Data records:

(** C3: for a queued session on an interface whose frame fits the buffer
    and whose transport opens, with no other timer pending: arp_announce
    sends the first announcement at once and the event loop delivers the
    second ANNOUNCE_WAIT seconds later, which makes ANNOUNCE_NUM = 2 sends;
    each is an ARP request whose sender IP and target IP are the address
    of the session; announced_cb, when there is one, is called once, after
    the second send; afterwards no timer is left, the queue of the
    interface is as it was, with the session on it, and the session is
    live with its address and callbacks, its counter at ANNOUNCE_NUM. *)
Theorem arp_announce_two_announcements (p : ptr) (w : world)
    (st : arp_state) (i : interface) (s : iarp_state) :
  heap w !! p = Some st →
  ifaces w !! iface st = Some i →
  if_data_arp i = Some s →
  p ∈ arp_states s →
  (hwlen i ≤ HWADDR_LEN)%nat →
  opened_fd s w ≠ -1 →
  timers w = [] →
  ∃ w0 w',
    arp_announce p w = Ok w0
    ∧ eloop_run 3 w0 = Ok w'
    ∧ (let ann := EvBpfSend (iface st) (opened_fd s w) ETHERTYPE_ARP
                    (request_frame i (addr st) (addr st)) in
       let wait := ANNOUNCE_WAIT * NSEC_PER_SEC in
       trace w0 = trace w ++ opening (iface st) s w ++ [(now w, ann)]
       ∧ trace w' = trace w0 ++ [(now w + wait, ann)]
                      ++ (if announced_cb st
                          then [(now w + wait + wait, EvAnnounced p)]
                          else []))
    ∧ timers w' = []
    ∧ sessions (iface st) w' = arp_states s
    ∧ p ∈ sessions (iface st) w'
    ∧ heap w' !! p = Some (with_claims ANNOUNCE_NUM st).
Proof.
  intros Hp Hi Hs Hin Hlen Hfd Ht.
  destruct (arp_open_opens (iface st) w i s Hi Hs Hfd)
    as (w1 & Hopen & Hi1 & Hh1 & Ht1 & Hn1 & Htr1).
  set (s1 := {| fd := opened_fd s w; arp_states := arp_states s |}) in *.
  set (i1 := with_arp (Some s1) i) in *.
  assert (∀ a b, request_frame i1 a b = request_frame i a b) as Hfr by done.
  destruct (arp_announce1_spec p
              (set_heap (<[p := with_claims 0 st]> (heap w1)) w1)
              (with_claims 0 st) i1 s1)
    as (w0 & Hrun0 & Hh0 & Hi0 & Hn0 & Htr0 & Ht0); try done.
  { wsimpl. by rewrite lookup_insert_eq. }
  simpl in Hh0, Hi0, Hn0, Htr0, Ht0.
  rewrite Ht1, Ht, Hn1 in Ht0. simpl in Ht0.
  rewrite Hn1, Htr1, Hfr, <- !app_assoc in Htr0.
  (* second announcement *)
  destruct (fire_arp_announce1 w0 (now w + ANNOUNCE_WAIT * NSEC_PER_SEC) p
              (with_claims (0 + 1) st) i1 s1)
    as (wa & Hrun1 & Hha & Hia & Hna & Htra & Hta); try done.
  { by rewrite Hh0, lookup_insert_eq. }
  { by rewrite Hi0. }
  simpl in Hha, Htra, Hta. rewrite Hfr in Htra.
  set (t2 := now w + ANNOUNCE_WAIT * NSEC_PER_SEC
             + ANNOUNCE_WAIT * NSEC_PER_SEC) in *.
  set (wq := set_now t2 (set_timers [] wa)).
  exists w0, (if announced_cb st then log (EvAnnounced p) wq else wq).
  assert (heap wa !! p = Some (with_claims ANNOUNCE_NUM st)) as Hlive.
  { by rewrite Hha, lookup_insert_eq. }
  split.
  { unfold arp_announce. rewrite (deref_Some _ _ st) by done. simpl.
    rewrite Hopen. simpl. rewrite decide_False by done. exact Hrun0. }
  split.
  { rewrite eloop_run_step, Hrun1. cbn [mbind res_bind].
    rewrite eloop_run_step, (eloop_step_single _ _ Hta).
    unfold run_handler, arp_announced. cbn [t_handler t_arg t_when].
    rewrite (deref_Some _ _ (with_claims ANNOUNCE_NUM st)) by done.
    cbn [mbind res_bind announced_cb with_claims].
    destruct (announced_cb st); cbn [mbind res_bind];
      by rewrite eloop_run_step, eloop_step_idle. }
  split.
  { split; [done|].
    destruct (announced_cb st); subst wq; wsimpl; rewrite Htra;
      by rewrite <- ?app_assoc, ?app_nil_r. }
  assert (sessions (iface st) wa = arp_states s) as Hsess.
  { unfold sessions. by rewrite Hia, Hi0, Hi1. }
  assert (p ∈ sessions (iface st) wa) as Hin' by by rewrite Hsess.
  by destruct (announced_cb st).
Qed.
(** * SORT: four-wide ray/triangle intersection (src/shape/simd_triangle.h)

    A shallow embedding of [Triangle4] (PushTriangle, PackData, Reset) and of
    [intersectTriangle4], followed by the properties the specification
    states about them.

    Data representation.
    - A C [float] and a 32-bit lane of an [__m128] register are the same
      thing in the source (the mask register is filled with [_mm_set_ps],
      re-read as [__m128i], and stored through a [float*]), so one lane is
      a 32-bit pattern held in a [Z]; arithmetic decodes the pattern to an
      IEEE-754 binary32 value, computes with the Standard Library's
      [SpecFloat] (round to nearest even, the SSE default mode) and encodes
      the result back.
    - [SpecFloat] has a single NaN.  A NaN result is encoded as the x86
      default NaN [0xFFC00000]; no NaN pattern is ever inspected bitwise by
      the code, only through comparisons.
    - A possibly-null [const Triangle*] is an [option Triangle]. *)

From Stdlib Require Import ZArith Bool List Lia.
From Stdlib Require Import Floats.SpecFloat.
Import ListNotations.
Local Open Scope Z_scope.

(** ** IEEE-754 binary32 on bit patterns *)

Module Binary32.

Definition prec : Z := 24.
Definition emax : Z := 128.

(** Bit pattern of a [float]: sign (bit 31), biased exponent (bits 30..23),
    fraction (bits 22..0). *)
Definition bits := Z.

Definition sign_of (w : bits) : bool := Z.testbit w 31.
Definition expo_of (w : bits) : Z := Z.land (Z.shiftr w 23) 255.
Definition frac_of (w : bits) : Z := Z.land w 8388607.

Definition decode (w : bits) : spec_float :=
  let s := sign_of w in
  let e := expo_of w in
  let m := frac_of w in
  if e =? 0 then
    match m with
    | Zpos p => S754_finite s p (-149)
    | _ => S754_zero s
    end
  else if e =? 255 then
    (if m =? 0 then S754_infinity s else S754_nan)
  else
    match Z.lor m 8388608 with
    | Zpos p => S754_finite s p (e - 150)
    | _ => S754_nan
    end.

Definition sign_bit (s : bool) : bits := if s then Z.shiftl 1 31 else 0.

Definition default_nan : bits := 4290772992. (* 0xFFC00000 *)

Definition encode (f : spec_float) : bits :=
  match f with
  | S754_zero s => sign_bit s
  | S754_infinity s => Z.lor (sign_bit s) 2139095040 (* 0x7F800000 *)
  | S754_nan => default_nan
  | S754_finite s m e =>
      if Zpos m <? 8388608
      then Z.lor (sign_bit s) (Zpos m)
      else Z.lor (sign_bit s)
             (Z.lor (Z.shiftl (e + 150) 23) (Z.land (Zpos m) 8388607))
  end.
Record RegisterBody : Type := mkRegisterBody {
  rb_email : string;
  rb_password : string;
  rb_name : string;
  rb_businessName : option string;
  rb_tradeType : option string;
  rb_deviceInfo : option DeviceInfo
}.

Record LoginBody : Type := mkLoginBody {
  lb_email : string;
  lb_password : string;
  lb_deviceInfo : option DeviceInfo
}.

Record VerifyMfaBody : Type := mkVerifyMfaBody {
  vb_tempToken : string;
  vb_code : string;
  vb_deviceInfo : option DeviceInfo
}.

Record ResetConfirmBody : Type := mkResetConfirmBody {
  rc_token : string;
  rc_password : string
}.

(** The user fields a response discloses; [None] where the handler leaves
    the field out. *)
Record UserSummary : Type := mkUserSummary {
  us_id : string;
  us_email : string;
  us_name : option string;
  us_subscriptionTier : string;
  us_subscriptionStatus : option string;
  us_trialEndsAt : option (option Z);
  us_mfaEnabled : option bool
}.

Inductive Body : Type :=
| BErrors (errors : list string)
| BError (error : string)
| BSubscriptionRequired (subscriptionStatus : string)
| BMessage (message : string)
| BMfaChallenge (tempToken : string)             (* {requiresMfa: true, tempToken} *)
| BUserTokens (user : UserSummary) (accessToken refreshToken : string)
                                                 (* {user, tokens: {..}} *)
| BSession (message : string) (user : UserSummary) (accessToken refreshToken : string)
                                                 (* {message, user, accessToken, refreshToken} *)
| BTokens (accessToken refreshToken : string)
| BMfaSetup (secret qrCode : string) (backupCodes : option (list string))
| BMfaEnabled (message : string) (backupCodes : option (list string)).
Record BiLMEncoder := {
  bilm_id : nat;
  bilm_vocab : Vocabulary;
  bilm_embedder : BasicTextFieldEmbedder;
  bilm_n_layers_highway : Z;
  bilm_fwd : Seq2Seq;
  bilm_bwd : Seq2Seq;
  bilm_dropout : Q;
  bilm_skip_embs : Z;
  bilm_cove_layer : option MTLSTM
}.

Inductive SentEncoderObj :=
| EncBoW (e : BoWSentEncoder)
| EncSentence (e : SentenceEncoder)
| EncBiLM (e : BiLMEncoder).

(** The [Params] that [get_task_specific_params] returns. *)
Record TaskParams := {
  p_cls_type : PyVal;
  p_d_hid : PyVal;
  p_d_proj : PyVal;
  p_shared_pair_attn : PyVal;
  p_attn : PyVal;
  p_dropout : PyVal
}.

Record Pooler := {
  pool_id : nat;
  pool_d_inp : Z;
  pool_d_proj : PyVal
}.

Record Classifier := {
  cls_id : nat;
  cls_d_inp : PyVal;
  cls_n_classes : Z;
  cls_params : TaskParams
}.

Record SingleClassifier := {
  sc_id : nat;
  sc_pooler : Pooler;
  sc_classifier : Classifier
}.

Record AttnPairEncoder := {
  ape_id : nat;
  ape_vocab : Vocabulary;
  ape_modeling_layer : LSTM;
  ape_dropout : PyVal
}.

(** [pc_attn] is [None] when the head was given [None] as pair attention. *)
Record PairClassifier := {
  pc_id : nat;
  pc_pooler : Pooler;
  pc_classifier : Classifier;
  pc_attn : option AttnPairEncoder
}.

Record Linear := {
  lin_id : nat;
  lin_in_features : Z;
  lin_out_features : Z
}.

(** ** The model container *)

(** What an attribute of the [MultiTaskModel] instance can hold. *)
Inductive Attr :=
| AEncoder (e : SentEncoderObj)
| AStr (s : string)
| AVocab (v : Vocabulary)
| ASingle (m : SingleClassifier)
| APair (m : PairClassifier)
| ALinear (m : Linear)
| ADecoder (m : SentenceEncoder)
| APairAttn (m : option AttnPairEncoder).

Work order:
Give back every line from the beginning of the records through the line holding "(with_claims 0 st) i1 s1)", exactly as it reads, and leave out the rest.

Response:
(** C3: for a queued session on an interface whose frame fits the buffer
    and whose transport opens, with no other timer pending: arp_announce
    sends the first announcement at once and the event loop delivers the
    second ANNOUNCE_WAIT seconds later, which makes ANNOUNCE_NUM = 2 sends;
    each is an ARP request whose sender IP and target IP are the address
    of the session; announced_cb, when there is one, is called once, after
    the second send; afterwards no timer is left, the queue of the
    interface is as it was, with the session on it, and the session is
    live with its address and callbacks, its counter at ANNOUNCE_NUM. *)
Theorem arp_announce_two_announcements (p : ptr) (w : world)
    (st : arp_state) (i : interface) (s : iarp_state) :
  heap w !! p = Some st →
  ifaces w !! iface st = Some i →
  if_data_arp i = Some s →
  p ∈ arp_states s →
  (hwlen i ≤ HWADDR_LEN)%nat →
  opened_fd s w ≠ -1 →
  timers w = [] →
  ∃ w0 w',
    arp_announce p w = Ok w0
    ∧ eloop_run 3 w0 = Ok w'
    ∧ (let ann := EvBpfSend (iface st) (opened_fd s w) ETHERTYPE_ARP
                    (request_frame i (addr st) (addr st)) in
       let wait := ANNOUNCE_WAIT * NSEC_PER_SEC in
       trace w0 = trace w ++ opening (iface st) s w ++ [(now w, ann)]
       ∧ trace w' = trace w0 ++ [(now w + wait, ann)]
                      ++ (if announced_cb st
                          then [(now w + wait + wait, EvAnnounced p)]
                          else []))
    ∧ timers w' = []
    ∧ sessions (iface st) w' = arp_states s
    ∧ p ∈ sessions (iface st) w'
    ∧ heap w' !! p = Some (with_claims ANNOUNCE_NUM st).
Proof.
  intros Hp Hi Hs Hin Hlen Hfd Ht.
  destruct (arp_open_opens (iface st) w i s Hi Hs Hfd)
    as (w1 & Hopen & Hi1 & Hh1 & Ht1 & Hn1 & Htr1).
  set (s1 := {| fd := opened_fd s w; arp_states := arp_states s |}) in *.
  set (i1 := with_arp (Some s1) i) in *.
  assert (∀ a b, request_frame i1 a b = request_frame i a b) as Hfr by done.
  destruct (arp_announce1_spec p
              (set_heap (<[p := with_claims 0 st]> (heap w1)) w1)
              (with_claims 0 st) i1 s1)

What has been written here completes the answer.